Cunningham constatou que a maioria das mortes precoces pode ser atribuída à situação de desvantagem socioeconômica em que vivem os aborígines. Para a pesquisadora, os povos indígenas sofrem desvantagens não apenas em vida, mas também na morte.
Entre os aborígines e os habitantes nativos das ilhas do estreito de Torres, que compõem 2% da população australiana total (19 milhões de pessoas), a maior diferença de expectativa de vida ocorre na faixa dos 35 aos 54 anos, quando a incidência de mortes é de seis a sete vezes maior entre os indígenas australianos do que nos outros setores da população do país.
Para Cunningham, os adultos aborígines morrem de doenças crônicas até 30 anos antes do que os outros australianos. E muitos morrem de doenças que podem ser prevenidas.
O estudo constatou que os aborígines também correm risco maior de ter uma morte violenta. Nas comunidades indígenas, os índices de morte por homicídio, suicídio e ferimentos também são substancialmente superiores aos do resto da Austrália.

Suicídios
O índice de suicídio entre os aborígines é 70% mais alto do que no resto do país, no caso dos homens, e 40% entre as mulheres. Mais de quatro vezes mais aborígines do que outros australianos morrem em acidentes de carros, e entre sete e oito vezes mais aborígines são assassinados.
A Associação Médica Australiana pediu ao governo que destine mais verbas à saúde dos aborígines.
O presidente da associação, David Brand, afirmou que, no prazo de poucas décadas, países como Canadá, Estados Unidos e Nova Zelândia conseguiram promover grandes melhoras na saúde de suas populações indígenas, ao contrário do que ocorre na Austrália.

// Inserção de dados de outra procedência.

(** * Sales Platform Authentication Service

    A shallow embedding of [src/users/users.service.ts] (UsersService) and
    [src/auth/auth.service.ts] (AuthService), together with the part of the
    [users] table and of the TypeORM repository they rely on, followed by
    the properties of the authentication decision logic.

    Conventions.
    - A row of the [users] table is the typed record [User.t]; the table is
      the list of its rows in insertion order.
    - What the services hand around at run time are plain JavaScript
      objects: finite maps from property names to values ([obj]).  A
      property that is [undefined] is an absent key.
    - A method is a function of the store returning an outcome (a value or
      a thrown exception) and the store afterwards.
    - What PostgreSQL decides and the services do not see (how it converts
      a parameter to the type of its column, in which order a query
      without ORDER BY returns the rows, which texts denote a uuid) is the
      class [Postgres]; the properties hold for every instance. *)

From Stdlib Require Import ZArith NArith List String Ascii Bool Lia.
From stdpp Require Import base option gmap strings list fin_maps sorting.

Open Scope string_scope.

(** ** JavaScript values and objects *)

(** A primary key is a [uuid]: a 128-bit number.  The services never look
    at its textual form; a key that arrives as the text of a route goes
    through the database's reading of it ([pg_uuid], [with_route_id]). *)
Abbreviation uuid := N.

Inductive value :=
| VNull
| VBool (b : bool)
| VStr (s : string)
| VDate (t : Z)
| VUuid (i : uuid).

#[global] Instance value_eq_dec : EqDecision value.
Proof. solve_decision. Defined.

Abbreviation obj := (gmap string value).

(** An object literal [{ k1: e1, ..., kn: en }] in which an [undefined]
    expression leaves no property behind. *)
Fixpoint obj_literal (props : list (string * option value)) : obj :=
  match props with
  | [] => ∅
  | (k, Some v) :: rest => <[k := v]> (obj_literal rest)
  | (_, None) :: rest => obj_literal rest
  end.

(** [Object.assign(target, source)]: the properties of [source] win. *)
Definition object_assign (target source : obj) : obj := source ∪ target.

(** [const { k: _, ...rest } = o]. *)
Definition omit (k : string) (o : obj) : obj := delete k o.

(** The properties of [o] named in [ks]. *)
Definition pick (ks : list string) (o : obj) : obj :=
  filter (λ kv, kv.1 ∈ ks) o.

(** A string in a boolean position: only the empty string is falsy. *)
Definition truthy (s : string) : bool := negb (s =? "").

(** ** The entity (users/entities/user.entity.ts) *)

Inductive AuthProvider := LOCAL | GOOGLE | FACEBOOK | TWITTER.

#[global] Instance AuthProvider_eq_dec : EqDecision AuthProvider.
Proof. solve_decision. Defined.

Definition provider_string (p : AuthProvider) : string :=
  match p with
  | LOCAL => "local"
  | GOOGLE => "google"
  | FACEBOOK => "facebook"
  | TWITTER => "twitter"
  end.

Definition provider_of_string (s : string) : option AuthProvider :=
  if s =? "local" then Some LOCAL
  else if s =? "google" then Some GOOGLE
  else if s =? "facebook" then Some FACEBOOK
  else if s =? "twitter" then Some TWITTER
  else None.

Module User.
Record t := mk {
  id : uuid;
  email : string;
  password : option string;
  name : string;
  profilePicture : option string;
  authProvider : AuthProvider;
  providerId : option string;
  isActive : bool;
  emailVerified : bool;
  emailVerificationToken : option string;
  resetPasswordToken : option string;
  resetPasswordExpires : option Z;
  createdAt : Z;
  updatedAt : Z;
  lastLogin : option Z
}.

Definition set_id v u :=
  let '(mk _ b c d e f g h i j k l m n o) := u in mk v b c d e f g h i j k l m n o.
Definition set_email v u :=
  let '(mk a _ c d e f g h i j k l m n o) := u in mk a v c d e f g h i j k l m n o.
Definition set_password v u :=
  let '(mk a b _ d e f g h i j k l m n o) := u in mk a b v d e f g h i j k l m n o.
Definition set_name v u :=
  let '(mk a b c _ e f g h i j k l m n o) := u in mk a b c v e f g h i j k l m n o.
Definition set_profilePicture v u :=
  let '(mk a b c d _ f g h i j k l m n o) := u in mk a b c d v f g h i j k l m n o.
Definition set_authProvider v u :=
  let '(mk a b c d e _ g h i j k l m n o) := u in mk a b c d e v g h i j k l m n o.
Definition set_providerId v u :=
  let '(mk a b c d e f _ h i j k l m n o) := u in mk a b c d e f v h i j k l m n o.
Definition set_isActive v u :=
  let '(mk a b c d e f g _ i j k l m n o) := u in mk a b c d e f g v i j k l m n o.
Definition set_emailVerified v u :=
  let '(mk a b c d e f g h _ j k l m n o) := u in mk a b c d e f g h v j k l m n o.
Definition set_emailVerificationToken v u :=
  let '(mk a b c d e f g h i _ k l m n o) := u in mk a b c d e f g h i v k l m n o.
Definition set_resetPasswordToken v u :=
  let '(mk a b c d e f g h i j _ l m n o) := u in mk a b c d e f g h i j v l m n o.
Definition set_resetPasswordExpires v u :=
  let '(mk a b c d e f g h i j k _ m n o) := u in mk a b c d e f g h i j k v m n o.
Definition set_createdAt v u :=
  let '(mk a b c d e f g h i j k l _ n o) := u in mk a b c d e f g h i j k l v n o.
Definition set_updatedAt v u :=
  let '(mk a b c d e f g h i j k l m _ o) := u in mk a b c d e f g h i j k l m v o.
Definition set_lastLogin v u :=
  let '(mk a b c d e f g h i j k l m n _) := u in mk a b c d e f g h i j k l m n v.
End User.

#[global] Instance User_eq_dec : EqDecision User.t.
Proof. solve_decision. Defined.

(** ** Columns: how a row is read into an object and written from one *)

Definition nullable {A} (f : A → value) (o : option A) : value :=
  match o with Some a => f a | None => VNull end.

Definition as_uuid (v : value) : option uuid :=
  match v with VUuid i => Some i | _ => None end.
Definition as_string (v : value) : option string :=
  match v with VStr s => Some s | _ => None end.
Definition as_bool (v : value) : option bool :=
  match v with VBool b => Some b | _ => None end.
Definition as_date (v : value) : option Z :=
  match v with VDate t => Some t | _ => None end.
Definition as_provider (v : value) : option AuthProvider :=
  match v with VStr s => provider_of_string s | _ => None end.
Definition as_nullable {A} (f : value → option A) (v : value) : option (option A) :=
  match v with
  | VNull => Some None
  | _ => match f v with Some a => Some (Some a) | None => None end
  end.

(** A column has a property name, a reader, and a writer for the values of
    the column's type, [null] included when the column is nullable.  What
    reaches the writer is what the database made of the parameter
    ([bind_parameters]). *)
Record Column := {
  col_name : string;
  col_get : User.t → value;
  col_set : value → User.t → option User.t
}.

Definition column {A} (k : string) (get : User.t → A) (set : A → User.t → User.t)
    (enc : A → value) (dec : value → option A) : Column :=
  {| col_name := k;
     col_get := λ u, enc (get u);
     col_set := λ v u, match dec v with Some a => Some (set a u) | None => None end |}.

Definition columns : list Column := [
  column "id" User.id User.set_id VUuid as_uuid;
  column "email" User.email User.set_email VStr as_string;
  column "password" User.password User.set_password (nullable VStr) (as_nullable as_string);
  column "name" User.name User.set_name VStr as_string;
  column "profilePicture" User.profilePicture User.set_profilePicture
         (nullable VStr) (as_nullable as_string);
  column "authProvider" User.authProvider User.set_authProvider
         (λ p, VStr (provider_string p)) as_provider;
  column "providerId" User.providerId User.set_providerId
         (nullable VStr) (as_nullable as_string);
  column "isActive" User.isActive User.set_isActive VBool as_bool;
  column "emailVerified" User.emailVerified User.set_emailVerified VBool as_bool;
  column "emailVerificationToken" User.emailVerificationToken
         User.set_emailVerificationToken (nullable VStr) (as_nullable as_string);
  column "resetPasswordToken" User.resetPasswordToken User.set_resetPasswordToken
         (nullable VStr) (as_nullable as_string);
  column "resetPasswordExpires" User.resetPasswordExpires User.set_resetPasswordExpires
         (nullable VDate) (as_nullable as_date);
  column "createdAt" User.createdAt User.set_createdAt VDate as_date;
  column "updatedAt" User.updatedAt User.set_updatedAt VDate as_date;
  column "lastLogin" User.lastLogin User.set_lastLogin
         (nullable VDate) (as_nullable as_date)
].
(** * slvrlane-creative-lib: helpers.js and dots.js

    A shallow embedding of [src/helpers.js] ([initiateSeed], [myColors],
    [addGrain], [addGrain2], [printFooter]) and of [src/dots.js]
    (version 2.2.0), with the properties of the grain modes and of the
    drawing functions.

    - JavaScript numbers are IEEE 754 binary64 values: Rocq's primitive
      [float], whose operations the kernel evaluates as the hardware does.
    - [addGrain] reads [context.getImageData(...).data].  Its JSDoc types
      [context] as a [CanvasRenderingContext2D], so that array is a
      [Uint8ClampedArray]: its elements are the integers 0..255, a read
      yields a number, and a write goes through the conversion
      ToUint8Clamp (round to nearest, ties to even, clamp to 0..255).  A
      write past the end of a typed array is ignored.
    - [canvas-sketch-util/random], the canvas and [Math.random] are not
      part of the repository: they are parameters of the development.
    - The functions that draw run on a model of the 2D context that
      keeps what they can observe or change: the drawing state, the
      stack of [save], the current path and the list of what was
      painted.  A call returns or throws; a loop whose bound is a number
      runs on fuel, since the bound may be [Infinity].
    - [canvas-sketch-util/color], [riso-colors], [Math.cos], [Math.sin]
      and the parsing of CSS colours and fonts are parameters as well. *)

From Stdlib Require Import ZArith Floats Lia.
From stdpp Require Import base list strings pretty.
From Equations Require Import Equations.

Local Open Scope Z_scope.

(** ** The JavaScript platform *)

Module Js.

(** The number an element of a [Uint8ClampedArray] reads as. *)
Definition ofByte (b : Z) : float := PrimFloat.of_uint63 (Uint63.of_Z b).

(** Integers as numbers, for the magnitudes used here (below 2^63). *)
Definition ofZ (n : Z) : float :=
  match n with
  | Zneg p => PrimFloat.opp (PrimFloat.of_uint63 (Uint63.of_Z (Zpos p)))
  | _ => PrimFloat.of_uint63 (Uint63.of_Z n)
  end.

(** The greatest integer below a finite number ([m * 2^e], signed);
    [Z.shiftl] by a negative amount is the flooring right shift. *)
Definition floorZ (x : float) : Z :=
  match Prim2SF x with
  | S754_finite s m e => Z.shiftl (if s then Zneg m else Zpos m) e
  | _ => 0
  end.

(** ECMAScript ToUint8Clamp, the conversion of a store into a
    [Uint8ClampedArray]: NaN gives 0, the number is clamped to
    [0, 255], and a fraction is rounded to nearest, ties to even. *)
Definition toUint8Clamp (x : float) : Z :=
  if PrimFloat.is_nan x then 0
  else if (x <=? 0)%float then 0
  else if (255 <=? x)%float then 255
  else
    let f := floorZ x in
    if (x <? ofByte f + 0.5)%float then f
    else if (ofByte f + 0.5 <? x)%float then f + 1
    else if Z.even f then f else f + 1.

(** A [Uint8ClampedArray] is the list of its elements, each of them a
    byte. *)
Definition isByte (b : Z) : Prop := 0 <= b <= 255.

Definition wellFormed (a : list Z) : Prop := Forall isByte a.

(** [a[i]] as an operand of [+] or [-]: an index past the end reads
    [undefined], which arithmetic coerces to NaN. *)
Definition get (a : list Z) (i : nat) : float :=
  match a !! i with
  | Some b => ofByte b
  | None => PrimFloat.nan
  end.

(** [a[i] = x]: the converted value is stored; past the end nothing
    happens (stdpp's list insert does nothing there either). *)
Definition set (a : list Z) (i : nat) (x : float) : list Z :=
  <[i := toUint8Clamp x]> a.

(** The values the seed argument of [initiateSeed] ranges over
    ([number | string] by its JSDoc, and the primitives a caller can
    pass instead). *)
Inductive value : Type :=
| Undefined
| Null
| Boolean (b : bool)
| Number (x : float)
| String (s : string).

(** ECMAScript ToBoolean. *)
Definition toBoolean (v : value) : bool :=
  match v with
  | Undefined | Null => false
  | Boolean b => b
  | Number x => negb (PrimFloat.is_nan x || PrimFloat.is_zero x)
  | String s => negb (String.eqb s "")
  end.

(** [v === 0]: only a number equal to zero (of either sign). *)
Definition strictEqZero (v : value) : bool :=
  match v with
  | Number x => (x =? 0)%float
  | _ => false
  end.

(** Whether a finite number has no fractional part. *)
Definition isIntegral (x : float) : bool :=
  match Prim2SF x with
  | S754_zero _ => true
  | S754_finite _ m e => (0 <=? e) || (Z.land (Zpos m) (Z.ones (- e)) =? 0)
  | _ => false
  end.

(** [Math.floor]. *)
Definition mathFloor (x : float) : float :=
  match Prim2SF x with
  | S754_finite _ _ _ => if isIntegral x then x else ofZ (floorZ x)
  | _ => x
  end.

Um relatório divulgado em 1997 pela comissão de Direitos Humanos e Igualdade de Oportunidades constatou que, para milhares de aborígines, a vida é feita de decomposição familiar, dependência de drogas e álcool, violência e angústia mental, tudo isso exacerbado pela política de assimilação que lhes foi imposta entre os anos 1920 e 1960, sob a qual milhares de aborígines -a chamada "geração perdida"- foram afastados de suas famílias.